**TASK DIRECTIONS:** Hunt through the entries for the word "otherwise" and copy each line in which it appears.

**EXERCISE INPUT:**
(** * claude-lsp-cli: the Zig checker, the status display and the
      dispatch core, against their specification

    The development follows the repository's layout:

    - [JS]        the JavaScript values the sources compute with: strings as
                  sequences of UTF-16 code units, [String.prototype.split],
                  [parseInt], and completions (normal or thrown);
    - [Regex]     the backtracking matcher behind [String.prototype.match],
                  for the fragment of regular expressions the checkers use;
    - [Zig]       [src/checkers/zig.ts]: [zigConfig.parseOutput];
    - [Status]    [src/cli/commands/help.ts]: [showStatus];
    - [Core]      the output formatter, the check engine and the hook
                  handler, which are specified but whose sources are not
                  part of the verified tree. *)

From Stdlib Require Import List NArith ZArith Lia String Ascii Bool.
From stdpp Require Import base list gmap strings pretty.

Local Open Scope N_scope.

(* ================================================================== *)
(** ** JavaScript values *)
(* ================================================================== *)

Module JS.

(** A JavaScript string is a sequence of UTF-16 code units. *)
Definition char := N.
Definition jsstring := list char.

(** ASCII literals of the sources, as code units. *)
Definition js (s : string) : jsstring :=
  map N_of_ascii (list_ascii_of_string s).

(** LineTerminator :: LF | CR | LS | PS *)
Definition isLineTerminator (c : char) : bool :=
  (c =? 0x0A) || (c =? 0x0D) || (c =? 0x2028) || (c =? 0x2029).

(** WhiteSpace, as [parseInt] and [trim] understand it (with the line
    terminators, which TrimString strips too). *)
Definition isWhiteSpace (c : char) : bool :=
  (c =? 0x09) || (c =? 0x0B) || (c =? 0x0C) || (c =? 0x20) || (c =? 0xA0)
  || (c =? 0x1680) || ((0x2000 <=? c) && (c <=? 0x200A))
  || (c =? 0x202F) || (c =? 0x205F) || (c =? 0x3000) || (c =? 0xFEFF)
  || isLineTerminator c.

(** [\d] *)
Definition isDigit (c : char) : bool := (48 <=? c) && (c <=? 57).

(** [s.split('\n')]: the pieces between the LF code units; the empty
    string gives one empty piece. *)
Fixpoint split_nl (s : jsstring) : list jsstring :=
  match s with
  | [] => [[]]
  | c :: s' =>
      if c =? 0x0A then [] :: split_nl s'
      else match split_nl s' with
           | l :: ls => (c :: l) :: ls
           | [] => [[c]]
           end
  end.

(** The Numbers that [parseInt] can return: NaN, an infinity, the
    negative zero, or a finite double whose value is the integer [z]. *)
Inductive number :=
| NaN
| Infinity (negative : bool)
| NegZero
| Num (z : Z).

(** What a double keeps of a non-negative integer: the integer itself
    while it has at most 53 significant bits, otherwise its 53 leading
    bits rounded to nearest, ties to even. *)
Definition round53 (n : N) : N :=
  let e := N.log2 n - 52 in
  if e =? 0 then n
  else
    let q := N.shiftr n e in
    let r := n - N.shiftl q e in
    let half := N.shiftl 1 (e - 1) in
    let q' :=
      if (half <? r) || ((r =? half) && N.odd q) then q + 1 else q in
    N.shiftl q' e.

(** The Number for a sign and a magnitude: the magnitude is rounded to a
    double, and is infinite when the rounding reaches 2^1024. *)
Definition to_number (negative : bool) (n : N) : number :=
  let v := round53 n in
  if 2 ^ 1024 <=? v then Infinity negative
  else if negative then (if v =? 0 then NegZero else Num (- Z.of_N v))
  else Num (Z.of_N v).

(** Value of a code unit as a digit, for radixes up to 36. *)
Definition digitVal (c : char) : option N :=
  if (48 <=? c) && (c <=? 57) then Some (c - 48)
  else if (97 <=? c) && (c <=? 122) then Some (c - 87)
  else if (65 <=? c) && (c <=? 90) then Some (c - 55)
  else None.

(** The longest prefix of radix-[R] digits, evaluated; [acc] is the value
    read so far, [None] while no digit was read. *)
Fixpoint digitsPrefix (R : N) (s : jsstring) (acc : option N) : option N :=
  match s with
  | [] => acc
  | c :: s' =>
      match digitVal c with
      | Some d =>
          if d <? R then digitsPrefix R s' (Some (R * default 0 acc + d))
          else acc
      | None => acc
      end
  end.

Fixpoint trimStart (s : jsstring) : jsstring :=
  match s with
  | c :: s' => if isWhiteSpace c then trimStart s' else s
  | [] => []
  end.

(** [parseInt(s)] with no radix argument: leading white space is skipped,
    a sign is read, a [0x]/[0X] prefix selects radix 16, otherwise radix
    10; the result is NaN when no digit follows, and otherwise the
    Number for the sign and the value of the digits. (The language lets
    an implementation zero the digits after the twentieth significant
    one before it rounds; the engines round the value itself, as
    here.) *)
Definition parseInt (s : jsstring) : number :=
  let S0 := trimStart s in
  let '(negative, S1) :=
    match S0 with
    | c :: t => if c =? 45 then (true, t)
                else if c =? 43 then (false, t) else (false, S0)
    | [] => (false, S0)
    end in
  let '(R, S2) :=
    match S1 with
    | c0 :: c1 :: t =>
        if (c0 =? 48) && ((c1 =? 120) || (c1 =? 88)) then (16, t)
        else (10, S1)
    | _ => (10, S1)
    end in
  match digitsPrefix R S2 None with
  | None => NaN
  | Some n => to_number negative n
  end.

(** Completions: a JavaScript evaluation ends normally with a value or
    abruptly with a thrown error. *)
Inductive js_error := TypeError.

Inductive completion (A : Type) : Type :=
| Normal (a : A)
| Throw (e : js_error).
Arguments Normal {A} a.
Arguments Throw {A} e.

Definition bind {A B} (c : completion A) (k : A -> completion B)
  : completion B :=
  match c with
  | Normal a => k a
  | Throw e => Throw e
  end.

End JS.

Notation "'let!' x ':=' c 'in' k" := (JS.bind c (fun x => k))
  (at level 10, x pattern, c at level 100, k at level 200).

(* ================================================================== *)
(** ** Regular expressions *)
(* ================================================================== *)

Module Regex.
Import JS.

(** Single-character atoms: [.], [\d] and a literal character. *)
Inductive cls := Dot | Digit | Chr (c : char).

Definition cls_match (a : cls) (c : char) : bool :=
  match a with
  | Dot => negb (isLineTerminator c)
  | Digit => isDigit c
  | Chr c' => c =? c'
  end.

(** The patterns of the checkers: assertions [^] and [$] (no [m] flag),
    atoms, sequence, alternation, capture groups, and the quantifiers
    [+] (greedy) and [+?] (lazy), which the sources only apply to
    single-character atoms. *)
Inductive regex :=
| Empty
| Bol
| Eol
| Atom (a : cls)
| Seq (r1 r2 : regex)
| Alt (r1 r2 : regex)
| Plus (greedy : bool) (a : cls)
| Group (n : nat) (r : regex).

(** The capture array: index [n] holds the text of group [n], or is
    undefined. *)
Definition captures := nat -> option jsstring.

Definition no_captures : captures := fun _ => None.

Definition upd (n : nat) (v : jsstring) (c : captures) : captures :=
  fun i => if Nat.eqb i n then Some v else c i.

(** Matcher state: the input still to read, the index reached, and the
    captures so far. *)
Record mstate := MState { rest : jsstring; idx : nat; caps : captures }.

(** A continuation matches the rest of the pattern. *)
Definition cont := mstate -> option captures.

(** [a+]: read as many as possible, give back one at a time. *)
Fixpoint rep_greedy (a : cls) (s : jsstring) (i : nat) (c : captures)
    (k : cont) : option captures :=
  match s with
  | ch :: s' =>
      if cls_match a ch then
        match rep_greedy a s' (S i) c k with
        | Some r => Some r
        | None => k (MState s' (S i) c)
        end
      else None
  | [] => None
  end.

(** [a+?]: read one, try the rest of the pattern, read one more on
    failure. *)
Fixpoint rep_lazy (a : cls) (s : jsstring) (i : nat) (c : captures)
    (k : cont) : option captures :=
  match s with
  | ch :: s' =>
      if cls_match a ch then
        match k (MState s' (S i) c) with
        | Some r => Some r
        | None => rep_lazy a s' (S i) c k
        end
      else None
  | [] => None
  end.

**FINAL ANSWER:**
    while it has at most 53 significant bits, otherwise its 53 leading
    a sign is read, a [0x]/[0X] prefix selects radix 16, otherwise radix
    10; the result is NaN when no digit follows, and otherwise the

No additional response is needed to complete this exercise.